“Oh, I have heard it all before,” came after a moment’s silence, in sharp and plaintive tones. “But I was in hopes you could tell me something different, something new. Did they look for my father as I would have done had I been old enough to understand?”

“I headed the search myself, Polly; and later the police from Boston came down, and went through the town thoroughly. But they met with no results.”

“And now a stranger leaves me twenty thousand dollars! Dr. Izard, I should like to know something about that stranger. He died in the Chicago Hospital, I am told.”

“I will make inquiries.”

“If—if he had anything to do with my father’s disappearance——”

“You will never know it; the man is dead.”

A silence followed these few words, during which the agitated breathing of the young girl could be heard. Then her quivering voice rose in the impatient cry: “Yes, yes; but it would be such a relief to know the truth. As it is, I am always thinking that each stranger I see coming into town is he. Not that it makes me timid or melancholy; nothing could do that, I think; but still I’m not quite happy, nor can this money make me so while any doubts remain as to my father’s fate.”

“I cannot help you,” the doctor declared. “For fourteen years you have borne your burden, little one, and time should have taught you patience. If I were in a position like yours I would not allow old griefs to fret me. I should consider that a man who had been missing most of my lifetime was either dead or so indifferent that I ran but little chance of seeing him again. I myself do not think there is the least likelihood of your ever doing so. Why then not be happy?”

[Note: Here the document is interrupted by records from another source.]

(* ===== verification/AsmHeader.v ===== *)
(** What the assembly code is compiled against: the header that
    src/definitions/src/generate_asm_constants.rs prints, which is checked in as
    src/src/machine/asm/cdefinitions_generated.h - page and trace constants, return codes,
    the offsets of the fields of the structures the Rust code passes to the assembly code,
    and the table of labels through which it jumps.

    The offsets are those of [repr(C)] ([place_fields]). *)
From S2P Require Import Prelude Outcome Bits Register Insts Memory Machine Core Asm Traces.
From stdpp Require Import base list numbers strings pretty.
Open Scope Z_scope.

(** * Structures *)

Record Field := {
  fd_name : string;
  fd_size : Z;
  fd_align : Z;
}.

Definition u8_field (name : string) : Field := {| fd_name := name; fd_size := 1; fd_align := 1 |}.
Definition u32_field (name : string) : Field := {| fd_name := name; fd_size := 4; fd_align := 4 |}.
(** Also of pointers. *)
Definition u64_field (name : string) : Field := {| fd_name := name; fd_size := 8; fd_align := 8 |}.
(** [[u64; n]] *)
Definition u64_array (name : string) (n : Z) : Field := {| fd_name := name; fd_size := 8 * n; fd_align := 8 |}.

Definition FixedTrace_fields : list Field :=
  [u64_field "address"; u32_field "length"; u64_field "cycles";
   u64_array "_threads" (2 * (ASM_TRACE_ITEM_LENGTH + 1))].

Definition DynamicTrace_fields : list Field :=
  [u64_field "address"; u32_field "length"; u64_field "cycles"].

Definition InvokeData_fields : list Field :=
  [u64_field "pause"; u64_field "fixed_traces"; u64_field "fixed_trace_mask"].

Definition AsmCoreMachine_fields : list Field :=
  [u64_array "registers" RISCV_GENERAL_REGISTER_NUMBER; u64_field "pc"; u64_field "next_pc";
   u8_field "running"; u64_field "cycles"; u64_field "max_cycles"; u8_field "chaos_mode";
   u32_field "chaos_seed"; u64_field "load_reservation_address"; u8_field "reset_signal";
   u8_field "isa"; u32_field "version"; u64_field "error_arg0"; u64_field "memory_size";
   u64_field "frames_size"; u64_field "flags_size"; u64_field "last_read_frame";
   u64_field "last_write_page"; u64_field "memory_ptr"; u64_field "flags_ptr"; u64_field "frames_ptr"].

(** The next multiple of [align]. *)
Definition align_up (offset align : Z) : Z := (offset + align - 1) / align * align.

(** [repr(C)]: every field at the next offset that is aligned for it. *)
Fixpoint place_fields (offset : Z) (fields : list Field) : list (Field * Z) :=
  match fields with
  | [] => []
  | f :: fields' =>
      let o := align_up offset (fd_align f) in
      (f, o) :: place_fields (o + fd_size f) fields'
  end.

Fixpoint place_end (offset : Z) (fields : list Field) : Z :=
  match fields with
  | [] => offset
  | f :: fields' => place_end (align_up offset (fd_align f) + fd_size f) fields'
  end.

Definition struct_align (fields : list Field) : Z := foldr Z.max 1 (map fd_align fields).
Definition size_of (fields : list Field) : Z := align_up (place_end 0 fields) (struct_align fields).

(** [&t.name as usize - &t as usize]; the compiler rejects a name that is not a field. *)
Definition offset_of (fields : list Field) (name : string) : Z :=
  match filter (fun p : Field * Z => fd_name p.1 = name) (place_fields 0 fields) with
  | (_, o) :: _ => o
  | [] => -1
  end.

(** * The generator *)

Definition define (name : string) (value : Z) : string :=
  ("#define CKB_VM_ASM_" +:+ name +:+ " " +:+ pretty value)%string.

Definition constant_lines : list string :=
  [define "RISCV_PAGE_SHIFTS" RISCV_PAGE_SHIFTS;
   define "RISCV_PAGE_SIZE" RISCV_PAGESIZE;
   define "RISCV_PAGE_MASK" (RISCV_PAGESIZE - 1);
   define "MEMORY_FRAME_SHIFTS" MEMORY_FRAME_SHIFTS;
   define "MEMORY_FRAMESIZE" MEMORY_FRAMESIZE;
   define "MEMORY_FRAME_PAGE_SHIFTS" MEMORY_FRAME_PAGE_SHIFTS;
   ""%string;
   define "MAXIMUM_TRACE_ADDRESS_LENGTH" (ASM_TRACE_ITEM_LENGTH * 4);
   ""%string;
   define "RET_DECODE_TRACE" RET_DECODE_TRACE;
   define "RET_ECALL" RET_ECALL;
   define "RET_EBREAK" RET_EBREAK;
   define "RET_DYNAMIC_JUMP" RET_DYNAMIC_JUMP;
   define "RET_MAX_CYCLES_EXCEEDED" RET_MAX_CYCLES_EXCEEDED;
   define "RET_CYCLES_OVERFLOW" RET_CYCLES_OVERFLOW;
   define "RET_OUT_OF_BOUND" RET_OUT_OF_BOUND;
   define "RET_INVALID_PERMISSION" RET_INVALID_PERMISSION;
   define "RET_SLOWPATH" RET_SLOWPATH;
   define "RET_PAUSE" RET_PAUSE;
   ""%string;
   define "REGISTER_RA" RA;
   define "REGISTER_SP" SP;
   ""%string;
   define "MEMORY_FLAG_FREEZED" FLAG_FREEZED;
   define "MEMORY_FLAG_EXECUTABLE" FLAG_EXECUTABLE;
   define "MEMORY_FLAG_WXORX_BIT" FLAG_WXORX_BIT;
   define "MEMORY_FLAG_WRITABLE" FLAG_WRITABLE;
   define "MEMORY_FLAG_DIRTY" FLAG_DIRTY;
   ""%string].

Definition trace_lines : list string :=
  [define "FIXED_TRACE_STRUCT_SIZE" (size_of FixedTrace_fields);
   define "TRACE_OFFSET_ADDRESS" (offset_of FixedTrace_fields "address");
   define "TRACE_OFFSET_LENGTH" (offset_of FixedTrace_fields "length");
   define "TRACE_OFFSET_CYCLES" (offset_of FixedTrace_fields "cycles");
   define "TRACE_OFFSET_THREADS" (offset_of FixedTrace_fields "_threads");
   ""%string;
   define "INVOKE_DATA_OFFSET_PAUSE" (offset_of InvokeData_fields "pause");
   define "INVOKE_DATA_OFFSET_FIXED_TRACES" (offset_of InvokeData_fields "fixed_traces");
   define "INVOKE_DATA_OFFSET_FIXED_TRACE_MASK" (offset_of InvokeData_fields "fixed_trace_mask");
   ""%string].

Definition define_field (name field : string) : string :=
  define ("ASM_CORE_MACHINE_OFFSET_" +:+ name)%string (offset_of AsmCoreMachine_fields field).

Definition core_machine_lines : list string :=
  [define_field "REGISTERS" "registers";
   define_field "PC" "pc";
   define_field "CYCLES" "cycles";
   define_field "MAX_CYCLES" "max_cycles";
   define_field "CHAOS_MODE" "chaos_mode";
   define_field "CHAOS_SEED" "chaos_seed";
   define_field "LOAD_RESERVATION_ADDRESS" "load_reservation_address";
   define_field "VERSION" "version";
   define_field "ERROR_ARG0" "error_arg0";
   define_field "MEMORY_SIZE" "memory_size";
   define_field "FRAMES_SIZE" "frames_size";
   define_field "FLAGS_SIZE" "flags_size";
   define_field "LAST_READ_FRAME" "last_read_frame";
   define_field "LAST_WRITE_PAGE" "last_write_page";
   define_field "MEMORY_PTR" "memory_ptr";
   define_field "FLAGS_PTR" "flags_ptr";
   define_field "FRAMES_PTR" "frames_ptr";
   ""%string].

(** [for op in MINIMAL_OPCODE..MAXIMUM_OPCODE]: the last opcode is not printed. *)
Definition opcode_lines : list string :=
  map (fun op => define ("OP_" +:+ instruction_opcode_name op)%string op)
    (seqZ MINIMAL_OPCODE (MAXIMUM_OPCODE - MINIMAL_OPCODE)) ++ [""%string].

(** The labels of the table, one for each of the 16 slow-path values and for each opcode. *)
Definition inst_label (name : string) : string := (".CKB_VM_ASM_LABEL_OP_" +:+ name)%string.
Definition label_table : list string :=
  replicate 0x10 ".exit_slowpath"%string ++ map (fun p => inst_label p.2) for_each_inst.

Definition tab : string := String.String (Ascii.ascii_of_nat 9) ""%string.

(** [print_inst_label] *)
Definition label_line (label : string) : string :=
  (tab +:+ ".long" +:+ tab +:+ label +:+ " - .CKB_VM_ASM_EXECUTE")%string.

Definition label_lines : list string :=
  ["#ifdef CKB_VM_ASM_GENERATE_LABEL_TABLES"; "#ifdef __APPLE__"; ".section __DATA,__const"; ".p2align 3";
   ".global _ckb_vm_asm_labels"; "_ckb_vm_asm_labels:"; "#elif __riscv"; ".section .rodata"; ".p2align 3";
   ".global ckb_vm_asm_labels"; "ckb_vm_asm_labels:"; "#else"; ".section .rodata"; ".p2align 3";
   ".global ckb_vm_asm_labels"; "ckb_vm_asm_labels:"; "#endif"; ".CKB_VM_ASM_LABEL_TABLE:"]%string ++
  map label_line label_table ++
  ["#endif /* CKB_VM_ASM_GENERATE_LABEL_TABLES */"; ".text"]%string.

“Well, I will,” she sighed. “I’m sure it’s not my nature to be otherwise. But something either in these dismal trees, or in yourself or in myself makes me almost gloomy to-night. I feel as if a cloud, hung over me. Am I very foolish, doctor, and will you be taking me back to the office to give me a dose of some bitter, black stuff to drive away the horrors? I had rather you would give me a fatherly word. I’m so alone in the world, for all my friends.”

He may have answered this appeal by some touch or sympathetic move, but if he did, the listener was not near enough to catch it. There was a rustling where they stood and in another instant the bare head of the young girl was visible again in the moonlight.